Legal Entity Identification Codes (LEI)
The Legal Entity Identifier (LEI) is a 20-digit alpha-numeric code that enables clear and unique identification of legal entities participating in financial transactions. The LEI provides a unique identifier for all entities participating in financial transactions that can also be used on a cross-border basis, through a free and open database updated on a daily basis. This common framework is crucial to identifying clearly each exposure for risk management of financial transactions, to create transparency, and conduct market surveillance
LEIs, like other identifiers, are needed by firms to fulfill their reporting obligations under financial regulations and directives. According with legal requirements all legal entities must have a LEI in order for HMS to be able to execute a trade on their behalf. HMS can be found on the Global Legal Entity Identifier Foundations (GLEIF) http://www.gleif.org.

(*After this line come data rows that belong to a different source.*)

(** The two panics of [kern_ubsan.h]; a failed assertion also names its line. *)
Inductive panic_reason : Type :=
  | KASSERT_failed
  | VPANIC (buf : list Z).

Inductive out (A : Type) : Type :=
  | Ret (a : A) (w : world)
  | Panic (why : panic_reason) (w : world)
  | Undef.
Arguments Ret {A} a w.
Arguments Panic {A} why w.
Arguments Undef {A}.

Definition M (A : Type) : Type := world -> out A.

#[export] Instance M_ret : MRet M := fun A a w => Ret a w.
#[export] Instance M_bind : MBind M := fun A B f x w =>
  match x w with
  | Ret a w => f a w
  | Panic why w => Panic why w
  | Undef => Undef
  end.

Definition undef {A} : M A := fun _ => Undef.
Definition panic {A} (why : panic_reason) : M A := fun w => Panic why w.

Definition ASSERT (b : bool) : M unit := if b then mret tt else panic KASSERT_failed.

(** [ASSERT(p)] of a pointer, and the object behind it. *)
Definition nonnull {A} (p : option A) : M A :=
  match p with Some a => mret a | None => panic KASSERT_failed end.

Definition read_loc (l : location) : M CSourceLocation := fun w =>
  match locs w !! l with Some c => Ret c w | None => Undef end.
Definition write_loc (l : location) (c : CSourceLocation) : M unit := fun w =>
  Ret tt (mk_world (<[l := c]> (locs w)) (memory w) (log w)).
Definition read128 (a : Z) : M Z := fun w => Ret (ldn 16 (memory w) a) w.
Definition emit (line : list Z) : M unit := fun w =>
  Ret tt (mk_world (locs w) (memory w) (log w ++ [line])).

(** ** Reports *)

(** [vsnprintf] into a buffer of [n] bytes. *)
Definition clip (n : nat) (text : list Z) : list Z := take (n - 1) text.

(** The [vprintf] of [kern_ubsan.h]: the prefix is replaced. *)
Definition log_text (text : list Z) : list Z :=
  let buf := clip 1024 text in
  if bool_decide (take 6 buf = str "UBSan:") then str "Lilu: ubsan @" ++ drop 6 buf
  else str "Lilu: ubsan @ " ++ buf.

Definition alwaysFatal : bool := false.

Definition Report (isFatal : bool) (text : list Z) : M unit :=
  if isFatal || alwaysFatal then panic (VPANIC (clip 1024 text)) else emit (log_text text).

(** The compare-and-swap succeeds at the first attempt when nothing else runs;
    [UbsanThm] treats the interleaved case. *)
Definition isAlreadyReported (l : location) : M bool :=
  ASSERT (negb (l =? 0));;
  c ← read_loc l;
  write_loc l (mk_location (mFilename c) (mLine c .| ACK_REPORTED) (mColumn c));;
  mret (truth (mLine c .& ACK_REPORTED)).

Definition BIT (n : Z) : Z := if 64 <=? n then 0 else u64 (1 .<< (n .& 63)).
Definition LOWEST_SET_BIT (mask : Z) : Z := (u32 (mask - 1) .& mask) .^ mask.
Definition SHIFTOUT (x mask : Z) : Z := (x .& mask) / LOWEST_SET_BIT mask.

(** [%#04hx] of a number that is not zero. *)
Definition pr_04x (n : Z) : list Z := str "0x" ++ (if n <? 16 then str "0" else []) ++ pr_x n.

Definition zDeserializeTypeWidth (t : CTypeDescriptor) : M Z :=
  zWidth ← (if mTypeKind t =? KIND_INTEGER then mret (BIT (SHIFTOUT (mTypeInfo t) (2 ^ 32 - 1 - NUMBER_SIGNED_BIT)))
            else if mTypeKind t =? KIND_FLOAT then mret (mTypeInfo t)
            else Report true (str "UBSan: Unknown variable type " ++ pr_04x (mTypeKind t) ++ [10]);; undef);
  ASSERT (0 <? zWidth);;
  mret zWidth.

Definition DeserializeLocation (n : nat) (l : location) : M (list Z) :=
  ASSERT (negb (l =? 0));;
  c ← read_loc l;
  match mFilename c with
  | None => panic KASSERT_failed
  | Some f => mret (clip n (f ++ str ":" ++ pr_u (mLine c .& (2 ^ 31 - 1)) ++ str ":" ++ pr_u (mColumn c)))
  end.

(** [%02hhx]. *)
Definition pr_02x (b : Z) : list Z := [digit_char (u8 b / 16); digit_char (u8 b mod 16)].

(** Bytes from the most significant on. *)
Definition DeserializeUINT128 (n : nat) (v : Z) : list Z :=
  clip n (str "Undecoded-128-bit-Integer-Type (0x" ++
          concat (map (fun i => pr_02x (v / 2 ^ (8 * i))) (rev (seqZ 0 16))) ++ str ")").

Definition DeserializeNumberSigned (n : nat) (t : CTypeDescriptor) (L : Z) : M (list Z) :=
  ASSERT (truth (mTypeInfo t .& NUMBER_SIGNED_BIT));;
  w ← zDeserializeTypeWidth t;
  if w =? 128 then mret (DeserializeUINT128 n (wrap 128 L))
  else if (w =? 64) || (w =? 32) || (w =? 16) || (w =? 8) then mret (clip n (pr_d (sext 64 L)))
  else panic KASSERT_failed.

Definition DeserializeNumberUnsigned (n : nat) (t : CTypeDescriptor) (L : Z) : M (list Z) :=
  ASSERT (negb (truth (mTypeInfo t .& NUMBER_SIGNED_BIT)));;
  w ← zDeserializeTypeWidth t;
  if w =? 128 then mret (DeserializeUINT128 n (wrap 128 L))
  else if (w =? 64) || (w =? 32) || (w =? 16) || (w =? 8) then mret (clip n (pr_u (u64 L)))
  else panic KASSERT_failed.

Definition unexpected_width {A} (w : Z) (szLocation : list Z) : M A :=
  Report true (str "UBSan: Unexpected " ++ pr_u w ++ str "-Bit Type in " ++ szLocation ++ [10]);; undef.

Definition llliGetNumber (szLocation : list Z) (t : CTypeDescriptor) (ulNumber : Z) : M Z :=
  w ← zDeserializeTypeWidth t;
  if w =? 128 then v ← read128 ulNumber; mret (sext 128 v)
  else if w =? 64 then mret (sext 64 ulNumber)
  else if w =? 32 then mret (sext 32 ulNumber)
  else if w =? 16 then mret (sext 16 ulNumber)
  else if w =? 8 then mret (sext 8 ulNumber)
  else unexpected_width w szLocation.

Definition llluGetNumber (szLocation : list Z) (t : CTypeDescriptor) (ulNumber : Z) : M Z :=
  w ← zDeserializeTypeWidth t;
  if w =? 128 then read128 ulNumber
  else if (w =? 64) || (w =? 32) || (w =? 16) || (w =? 8) then mret ulNumber
  else unexpected_width w szLocation.

(** [None]: the buffer is left uninitialised. *)
Definition DeserializeNumber (szLocation : list Z) (n : nat) (t : CTypeDescriptor) (ulNumber : Z)
  : M (option (list Z)) :=
  if mTypeKind t =? KIND_INTEGER then
    if truth (mTypeInfo t .& NUMBER_SIGNED_BIT) then
      L ← llliGetNumber szLocation t ulNumber;
      s ← DeserializeNumberSigned n t L;
      mret (Some s)
    else
      UL ← llluGetNumber szLocation t ulNumber;
      s ← DeserializeNumberUnsigned n t UL;
      mret (Some s)
  else if mTypeKind t =? KIND_FLOAT then
    Report true (str "UBSan: Unexpected Float Type in " ++ szLocation ++ [10]);; undef
  else if mTypeKind t =? KIND_UNKNOWN then
    Report true (str "UBSan: Unknown Type in " ++ szLocation ++ [10]);; undef
  else mret None.

(** Printing a buffer. *)
Definition text_of (s : option (list Z)) : M (list Z) :=
  match s with Some s => mret s | None => undef end.

Definition table_text (l : list string) (k : Z) : M (list Z) :=
  ASSERT (k <? Z.of_nat (length l));;
  mret (str (nth (Z.to_nat k) l ""%string)).

Definition rgczTypeCheckKinds : list string :=
  ["load of"; "store to"; "reference binding to"; "member access within"; "member call on";
   "constructor call on"; "downcast of"; "downcast of"; "upcast of"; "cast to virtual base of";
   "_Nonnull binding to"; "dynamic operation on"]%string.
Definition DeserializeTypeCheckKind (k : Z) : M (list Z) := table_text rgczTypeCheckKinds k.

Definition rgczBuiltinCheckKinds : list string := ["ctz()"; "clz()"]%string.
Definition DeserializeBuiltinCheckKind (k : Z) : M (list Z) := table_text rgczBuiltinCheckKinds k.

Definition rgczCFICheckKinds : list string :=
  ["virtual call"; "non-virtual call"; "base-to-derived cast"; "cast to unrelated type";
   "indirect function call"; "non-virtual pointer to member function call";
   "virtual pointer to member function call"]%string.
Definition DeserializeCFICheckKind (k : Z) : M (list Z) := table_text rgczCFICheckKinds k.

For more information in regards to MiFID II and MiFIR, please consult the following links:
Documents and Further Information
THE REGULATORY TECHNOLOGY STANDARDS (RTS)
Directive 2014/65/EU on Markets in financial instruments (‘MiFID II’) requires investment firms who execute clients’ orders to summarise and make public on an annual basis, for each class of financial instruments the top five execution venues in terms of trading volumes where they executed those clients’ orders in the preceding year along with information on the quality of execution obtained.